I have NEVER been to an RHC that had used, or were glad they had, an anticonvulsant. It is stocked for the survey. It never is used. The medication expires. It gets replaced, to never be used again.
There was a recent controversy over whether RHCs must stock snake venom antidote. Even if there was not a specific risk in the RHC’s geographic area of snake bite. Now we have the answer. We do NOT have to store snake venom antidote.
On September 3, 2019, the Centers for Medicare and Medicaid Services (CMS) released “Revised Rural Health Clinic (RHC) Guidance Updating Emergency Medicine Availability—State Operations Manual (SOM) Appendix G- Advanced Copy.
Summary: The Centers for Medicare & Medicaid Services (CMS) is updating the medical emergency guidance as it pertains to the availability of drugs and biologicals commonly used in life saving procedures.
Your Emergency Medication policy should be re-written to include consideration of each of the medication groups listed in 491.9(c)(3).
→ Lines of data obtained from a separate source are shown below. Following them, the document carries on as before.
Lemma populated_fold ops rest pre dgraph stack :
  NoDup ops.*1 → ops = pre ++ rest → populated ops pre dgraph stack →
  populated ops ops
    (fold_left (PGTransaction.populate_step hobject_lt ops) rest (dgraph, stack)).1
    (fold_left (PGTransaction.populate_step hobject_lt ops) rest (dgraph, stack)).2.
Proof.
  intros Hnd. revert pre dgraph stack.
  induction rest as [|[h op] rest IH]; intros pre dgraph stack Hops Hpop;
    cbn [fold_left].
  - by rewrite Hops, app_nil_r in *.
  - pose proof (populated_step ops pre h op rest dgraph stack Hnd Hops Hpop) as Hstep.
    destruct (PGTransaction.populate_step hobject_lt ops (dgraph, stack) (h, op))
      as [dgraph' stack'].
    apply (IH (pre ++ [(h, op)])); [|done].
    by rewrite <- app_assoc.
Qed.

Lemma populated_all ops :
  NoDup ops.*1 →
  populated ops ops (PGTransaction.populate hobject_lt ops).1
    (PGTransaction.populate hobject_lt ops).2.
Proof.
  intros Hnd. apply (populated_fold ops ops []); [done..|]. apply populated_nil.
Qed.

(** *** The second loop *)

Lemma traversing_start ops dgraph stack :
  populated ops ops dgraph stack → traversing ops dgraph stack [].
Proof.
  intros [Hch Hpl Hroots Hsn Hkeys]. split.
  - intros s l Hs. apply Hch in Hs as (? & ? & Hx).
    split; [done|]. split; [done|]. intros h Hh. by apply Hx.
  - intros h Hh. specialize (Hpl h Hh).
    destruct (source_of ops h) as [s|]; [|by right; left].
    destruct Hpl as (l & ? & ?). right. right. by exists s, l.
  - done.
  - constructor.
  - intros h Hh. by apply elem_of_nil in Hh.
  - intros h (s & l & Hs & Hh). split; [|apply not_elem_of_nil].
    apply Hch in Hs as (_ & _ & Hx). apply Hx in Hh as [Hk Hsrc].
    intros [[_ Hn] | [Hn _]]%Hroots; [congruence | done].
  - intros h op Hin. by apply elem_of_nil in Hin.
  - intros s Hs. destruct (Hkeys s Hs) as [Hk | ?]; [|by left].
    specialize (Hpl s Hk). destruct (source_of ops s) as [p|]; [|by left].
    destruct Hpl as (l & ? & ?). right. by exists p, l.
  - intros h s _ Hs. by apply elem_of_nil in Hs.
  - intros h s Hsrc. left. pose proof (source_of_key ops h s Hsrc) as Hk.
    specialize (Hpl h Hk). by rewrite Hsrc in Hpl.
Qed.

(** a leaf: [cur] has no [dgraph] entry, is popped, and is visited when
    [op_map] holds it *)
Lemma traversing_leaf ops dgraph cur stack visited :
  traversing ops dgraph (cur :: stack) visited →
  sm_find cur dgraph = None →
  traversing ops dgraph stack
    match sm_find cur ops with
    | Some op => visited ++ [(cur, op)]
    | None => visited
    end.
Proof.
  intros [Hch Hall Hsn Hvn Hvp Hpf Hvo Hkeys Hord Hedge] Hleaf.
  apply NoDup_cons in Hsn as [Hcur Hsn].
  assert (Hcv : cur ∉ visited.*1).
  { intros Hc. apply (Hvp cur Hc). left. }
  set (visited' := match sm_find cur ops with
                   | Some op => visited ++ [(cur, op)] | None => visited end).
  assert (Hv' : ∀ x, x ∈ visited'.*1 ↔ x ∈ visited.*1 ∨ (x = cur ∧ cur ∈ ops.*1)).
  { intros x. unfold visited'. rewrite <- (sm_find_is_Some cur ops).
    destruct (sm_find cur ops) as [op|].
    - rewrite fmap_app, elem_of_app. simpl. rewrite list_elem_of_singleton.
      split; [intros [?|?]; [by left | right; by eauto] | intros [?|[? _]]; by auto].
    - split; [by left | intros [?|[_ [? ?]]]; done]. }
  assert (Hpre : ∀ (i : nat) x, visited.*1 !! i = Some x → visited'.*1 !! i = Some x).
  { intros i x Hi. unfold visited'. destruct (sm_find cur ops); [|done].
    rewrite fmap_app. by apply lookup_app_l_Some. }
  split.
  - done.
  - intros h Hh. destruct (Hall h Hh) as [? | [[-> | ?]%elem_of_cons | ?]].
    + left. apply Hv'. by left.
    + left. apply Hv'. by right.
    + right. by left.
    + right. by right.
  - done.
  - unfold visited'. destruct (sm_find cur ops) as [op|]; [|done].
    rewrite fmap_app. apply NoDup_app. split; [done|]. split; [|apply NoDup_singleton].
    intros x Hx ->%list_elem_of_singleton. done.
  - intros h [Hh | [-> _]]%Hv'; [|done].
    intros Hs. apply (Hvp h Hh). by right.
  - intros h Hp. destruct (Hpf h Hp) as [Hs Hv]. split.
    + intros ?. apply Hs. by right.
    + intros [? | [-> _]]%Hv'; [done|]. apply Hs. left.
  - intros h op. unfold visited'. destruct (sm_find cur ops) as [op'|] eqn:Hf; [|apply Hvo].
    intros [? | [= -> ->]%list_elem_of_singleton]%elem_of_app; [by apply Hvo | done].
  - intros s Hs. destruct (Hkeys s Hs) as [[-> | ?]%elem_of_cons | ?].
    + rewrite Hleaf in Hs. by destruct Hs.
    + by left.
    + by right.
  - intros h s Hsrc [Hs | [-> Hk]]%Hv'.
    + destruct (Hord h s Hsrc Hs) as (i & j & ? & ? & ?).
      exists i, j. split; [done|]. split; by apply Hpre.
    + (* [cur] is visited now: its targets have been visited already *)
      destruct (Hedge h cur Hsrc) as [(l & Hl & _) | [Hh | (l1 & l2 & Hst & Hh1 & Hc2)]].
      * congruence.
      * apply list_elem_of_lookup in Hh as [i Hi].
        exists i, (length visited.*1). split; [by apply lookup_lt_Some in Hi|].
        split; [by apply Hpre|].
        unfold visited'. apply sm_find_is_Some in Hk as [op Hop]. rewrite Hop.
        rewrite fmap_app. simpl. by rewrite list_lookup_middle.
      * exfalso. destruct l1 as [|x l1]; [by apply elem_of_nil in Hh1|].
        simpl in Hst. injection Hst as <- ->. apply Hcur.
        apply elem_of_app. by right.
  - intros h s Hsrc.
    destruct (Hedge h s Hsrc) as [? | [Hh | (l1 & l2 & Hst & Hh1 & Hs2)]].
    + by left.
    + right. left. apply Hv'. by left.
    + destruct l1 as [|x l1]; [by apply elem_of_nil in Hh1|].
      simpl in Hst. injection Hst as <- ->.
      apply elem_of_cons in Hh1 as [-> | Hh1].
      * right. left. apply Hv'. right. split; [done|]. by eapply source_of_key.
      * right. right. by exists l1, l2.
Qed.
After considering each of these, state which medications will be stored. It should also be documented who made the final decision. This would preferably be the RHC Medical Director and/or NP/PA.
The updated text says:
“…when determining which drugs and biologicals to have available in order to provide medical emergency procedures as a first response to common life-threatening injuries and acute illness es, an RHC must consider each of the categories listed in regulation.
While each category of drugs and biologicals must be considered, all are not required to be stored. An RHC must have those drugs and biologicals that are necessary to provide its medical emergency procedures to common life-threatening injuries and acute illnesses.
In making this determination, the RHC should consider, among other things, accepted medical standards of practice, community history and the medical history of its patients.
The RHC should have written policies and procedures for determining what drug/biologicals are stored to provide such emergency services. The policy and procedures should also reflect the process for determining which drugs/biologicals to store, including who is responsible for making this determination.
They should be able to provide a complete list of which drugs/biologicals are stored and in what quantities. Since RHCs and federally qualified health centers (FQHCs) share the same regulatory requirements as it relates to emergency procedures under 42 CFR 491.9(c)(3), this revision will also apply to FQHCs.